Back in the ’60s the Navy realized that trapping a bunch of young men in metal canisters far from daily society was not the incubator for social poise that they needed. Discipline? Yes. Grace and charm? Not innately, no. So they made two films, “Blondes Prefer Gentlemen” and “How to Succeed With Brunettes” that have since passed into legend. I would summarize them as “Stop being a disgusting, selfish pig, you pig,” and since Brockway and Seanbaby gave me the green light to do so, summarize I did. Enjoy my latest comedic entry at 1-900-HOT-DOG, free to read on the website, though if you enjoy it, you should really join their Patreon. Five bucks a month gets you thirty mornings of content: a worthy price for your only guaranteed laughs in this dire world.
Honestly, though, the real get is the $10 tier. That gets you into the belly-shaking viewing parties that have become my biweekly joy. Anyway, enjoy my stuff! Tell them you want me to do more, and we’ll all share these fun times together…in naval hell.
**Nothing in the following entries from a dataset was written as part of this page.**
(* ===== verification/NetbootFiles.v ===== *)
(** * The netboot server's files.

    What READ SEQ, WRITE SEQ, READ RANDOM and WRITE RANDOM of [Netboot] do to the
    in-memory files, on requests written as FCBs ([ServerFiles.fcb]); the boot
    sequence; what a directory search lists; and which host files any request
    can touch. *)

From S2P Require Import Prelude Wire Framing Host Server ServerSafe Session ServerFiles ServerNames.
From S2P Require Import Netboot NetbootSafe.
#[local] Open Scope Z_scope.

(** ** Requests as FCBs *)

(** The key an FCB names. *)
Definition key_of (f : fcb) : str := fcb_key (fcb_tail f).

Lemma fcb_or_zeros_wire f extra : fcb_ok f -> fcb_or_zeros (wire f ++ extra) = fcb_tail f.
Proof.
  intros Hok. unfold fcb_or_zeros. rewrite length_wire, wire_tail by done.
  by rewrite decide_True by lia.
Qed.

Lemma fcb_or_padded_wire f extra : fcb_ok f -> fcb_or_padded (wire f ++ extra) = fcb_tail f.
Proof.
  intros Hok. unfold fcb_or_padded. rewrite length_wire, wire_tail by done.
  by rewrite decide_True by lia.
Qed.

Lemma sector_of_wire f extra : fcb_ok f -> (128 <= length extra)%nat ->
  sector_of (wire f ++ extra) = take 128 extra.
Proof.
  intros Hok Hx. unfold sector_of. rewrite length_wire, wire_data by done.
  by rewrite decide_True by lia.
Qed.

Lemma tail_positions f : fcb_ok f ->
  index (fcb_tail f) 12 = Ret (f_ex f) /\ index (fcb_tail f) 32 = Ret (f_cr f) /\
  random_record (fcb_tail f) = Ret (rand_rec f).
Proof. intros Hok. split_and!; by explode f Hok. Qed.

Lemma tail_advance f ex cr : fcb_ok f -> is_byte ex -> is_byte cr ->
  stores (fcb_tail f) [(12%nat, ex); (32%nat, cr)] = Ret (fcb_tail (at_pos f ex cr)).
Proof.
  intros Hok He Hc. cbn [stores]. unfold store.
  rewrite (proj2 (is_byteb_spec ex) He), (proj2 (is_byteb_spec cr) Hc). by explode f Hok.
Qed.

Lemma tail_advance_bad f ex cr : ~ is_byte ex ->
  stores (fcb_tail f) [(12%nat, ex); (32%nat, cr)] = Raise ValueError.
Proof.
  intros He. cbn [stores]. unfold store. destruct (is_byteb ex) eqn:E; [|done].
  by apply is_byteb_spec in E.
Qed.

Lemma key_of_pos f ex cr : fcb_ok f -> key_of (at_pos f ex cr) = key_of f.
Proof. intros Hok. unfold key_of. by explode f Hok. Qed.

(** ** Sequential reads *)

Definition boot_read_result (c : bytes) (f : fcb) : outcome bytes :=
  if zlength c <=? seq_rec f * 128 then Ret (1 :: fcb_tail f ++ zeros 128)
  else let '(ex, cr) := advance (f_ex f) (f_cr f) in
       if ex <? 256 then Ret (read_answer f ex cr (read_at c (seq_rec f * 128) 128))
       else Raise ValueError.

Lemma on_read_seq_spec s f extra c :
  fcb_ok f -> open_files s !! key_of f = Some c ->
  on_read_seq (wire f ++ extra) s = (boot_read_result c f, s).
Proof.
  intros Hok Hc. destruct (tail_positions f Hok) as (He & Hcr & _).
  destruct (fcb_ok_bytes f Hok) as [Be Bc].
  unfold on_read_seq. rewrite fcb_or_padded_wire by done. fold (key_of f).
  unfold mbind at 1, stM_bind at 1, get. rewrite Hc, He, Hcr.
  unfold mbind at 1, stM_bind at 1, lift at 1. unfold mbind at 1, stM_bind at 1, lift at 1.
  cbv zeta. fold (seq_rec f). unfold boot_read_result.
  destruct (zlength c <=? seq_rec f * 128); [done|].
  change (next_pos (f_ex f) (f_cr f)) with (advance (f_ex f) (f_cr f)).
  destruct (advance (f_ex f) (f_cr f)) as [ex cr] eqn:Ea.
  destruct (advance_ranges _ _ _ _ Be Bc Ea) as [Rex Rcr].
  unfold mbind, stM_bind, lift. destruct (Z.ltb_spec ex 256).
  - rewrite tail_advance by (unfold is_byte in *; auto; lia). done.
  - rewrite tail_advance_bad by (unfold is_byte in *; lia). done.
Qed.

(** Read an opened file sequentially until the answer is not 0. *)
Fixpoint boot_read_all (n : nat) (f : fcb) : stM netboot (bytes * Z) :=
  match n with
  | O => raise OutOfFuel
  | S n' =>
      r ← on_read_seq (wire f);
      match r with
      | 0 :: _ => rest ← boot_read_all n' (reload f r); mret (slice 37 165 r ++ rest.1, rest.2)
      | rc :: _ => mret ([], rc)
      | [] => raise IndexError
      end
  end.

Section Boot.
Context (s : netboot) (f : fcb) (c : bytes).
Context (Hok : fcb_ok f) (Hc : open_files s !! key_of f = Some c).

Lemma boot_read_from m k :
  Z.of_nat (m + k) = records_of (zlength c) -> records_of (zlength c) <= 32767 ->
  boot_read_all (S m) (at_record f k) s = (Ret (drop (k * 128) (padded c), 1), s).
Proof.
  revert k. pose proof (records_of_bounds (zlength c) ltac:(unfold zlength; lia)) as Hr.
  induction m as [|m IH]; intros k Hm Hsize.
  - cbn [boot_read_all]. unfold mbind, stM_bind. rewrite <- (app_nil_r (wire _)).
    rewrite (on_read_seq_spec s (at_record f k) [] c);
      [|apply at_record_ok; [done|lia]|unfold at_record; by rewrite key_of_pos].
    unfold boot_read_result. rewrite seq_rec_at.
    rewrite (proj2 (Z.leb_le _ _)) by lia.
    rewrite drop_ge; [done|]. rewrite length_padded_file. lia.
  - remember (S m) as n eqn:En. cbn [boot_read_all].
    unfold mbind at 1, stM_bind at 1. rewrite <- (app_nil_r (wire _)).
    rewrite (on_read_seq_spec s (at_record f k) [] c);
      [|apply at_record_ok; [done|lia]|unfold at_record; by rewrite key_of_pos].
    unfold boot_read_result. rewrite seq_rec_at.
    rewrite (proj2 (Z.leb_gt _ _)) by lia. rewrite advance_at_record.
    rewrite (proj2 (Z.ltb_lt _ _) (at_record_ex k ltac:(lia))).
    set (d := read_at c (Z.of_nat k * 128) 128).
    destruct (reload_answer f k (ljust 128 26 d)) as [Hre Hs]; [done|lia|apply length_padded|].
    unfold read_answer in *. rewrite (ljust_full (ljust 128 26 d)) in * by apply length_padded.
    set (r := 0 :: _) in *. cbv iota beta. rewrite Hre, Hs. subst n.
    unfold mbind, stM_bind. rewrite IH by lia. cbn [fst snd mret stM_ret].
    subst d. rewrite padded_sector by lia.
    unfold mret, stM_ret. do 3 f_equal. replace (S k * 128)%nat with (k * 128 + 128)%nat by lia.
    rewrite <- drop_drop. apply take_drop.
Qed.
End Boot.
(* ===== verification/Imd.v ===== *)
(** * IMD disk images: the format and the programs that read it.

    rcbios/imd2raw.py, rcbios/patch_bios.py, rcbios/imdinfo.py,
    cpm/verify_against_imd.py and rcbios-in-c/verify_checksums.py each have
    their own reader; each has its definitions here.  A reader is a computation
    on the position in the file ([stM Z]); [peek k] is [data[pos + k]],
    [chunk n] is [data[pos:pos + n]; pos += n].  [image] is the format as a
    function from tracks to bytes.  Memory is taken to be unlimited, so that a
    size code of any value gives a sector size. *)

From S2P Require Import Prelude.
#[local] Open Scope Z_scope.

(** ** Reading at a position *)

(** [data.index(c)]. *)
Fixpoint index_of (c : Z) (l : bytes) : outcome Z :=
  match l with
  | [] => Raise ValueError
  | b :: l' => if b =? c then Ret 0 else i ← index_of c l'; Ret (i + 1)
  end.

(** [bytes([b]) * n]. *)
Definition repeatZ (n b : Z) : bytes := replicate (Z.to_nat n) b.

Section Reading.
Context (data : bytes).

Definition peek (k : Z) : stM Z Z := fun pos =>
  (match dropZ (pos + k) data with b :: _ => Ret b | [] => Raise IndexError end, pos).
Definition skip (n : Z) : stM Z unit := modify (fun pos => pos + n).
Definition chunk (n : Z) : stM Z bytes := fun pos => (Ret (takeZ n (dropZ pos data)), pos + n).

(** [while pos < len(data): body]. *)
Fixpoint while_data {A} (fuel : nat) (body : stM Z A) : stM Z (list A) :=
  match fuel with
  | O => raise OutOfFuel
  | S fuel' =>
      pos ← get;
      if pos <? zlength data then
        a ← body;
        r ← while_data fuel' body;
        mret (a :: r)
      else mret []
  end.
End Reading.

(** [for i in range(i, i + n): body]. *)
Fixpoint for_range {A} (i n : nat) (body : nat -> stM Z A) : stM Z (list A) :=
  match n with
  | O => mret []
  | S n' => a ← body i; r ← for_range (S i) n' body; mret (a :: r)
  end.

(** ** rcbios/imd2raw.py *)

(** [(cyl, head, mode, nsect, sectsize, sectors)]. *)
Record raw_track : Type := RawTrack {
  r_cyl : Z; r_head : Z; r_mode : Z; r_nsect : Z; r_sectsize : Z; r_sectors : list (Z * bytes) }.

Module Raw.
Section Parse.
Context (data : bytes).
What’d you do with 2020? I spent every day grinding through Indelible, Inc. #6, which wasn’t originally a grind until I got into the third month or so of trying to organize the century-long spell that binds its villainous conspiracy. Along the way, I did an immense amount of reading into the history of, among other things, gnosticism, organized crime, and the Golden Age. I made a massive spreadsheet of characters who may or may not be in the public domain, and came across Micro-Face. Mr. Face, I noted, had all the powers of a smartphone with a bluetooth speaker, but I suppose that’s enough to defeat 1940s gangsters, all of whom were weird little guys what talked like dis, see?
Anyway, I started saving up these public domain possibles for a podcast idea, and noted to myself that unlike a lot of his contemporaries, there was no updating Micro-Face in a world where everyone’s already recording and being recorded, and even the quietest hamlet has at least one douchebag tooling around with his stereo blasting the worst music imaginable. But since he had somewhat similar powers to Scanner, our original creation from just a few years before we all carried glass supercomputers in our pocket, I did swap him into a flashback where a Golden Age version of Scanner had previously lived. Seemed like our storyline’s antagonist would always have a spy on hand. (And only later, upon reading a biography of one inspiration for him, did I find out how true that Scanner’s presence would ring.)
Seredipitously, and also just to prove me wrong, I visited LinkedIn to see my old friend and colleague Alex Segura had just written a Micro-Face redesign for NPR! And doing a cool job of it, too, sealing his invitation to this podcast idea once it comes to fruition. The odds are odd, I tell you.
Although not as odd as the truly bizarre Twilight, who debuted alongside Micro-Face in Clue Comics #1. Twilight’s an ex-detective turned Marine, assigned to be an undercover bodyguard to the “Slovic” minister, only to meet an escaped parrot squawking about a plot to murder the same. The parrot brings him a fortune card, so Twilight dons a…lion(?) costume, looking for all the world like the first furry.
And still the issue’s weirdest character is Boy King and his pet stone giant. Hillman was on some weird plane even while its heroes fought the usual mobsters and fifth columnists.
Just stay away from Checker, who also debuted in that issue, Alex. I’ve got big plans for him.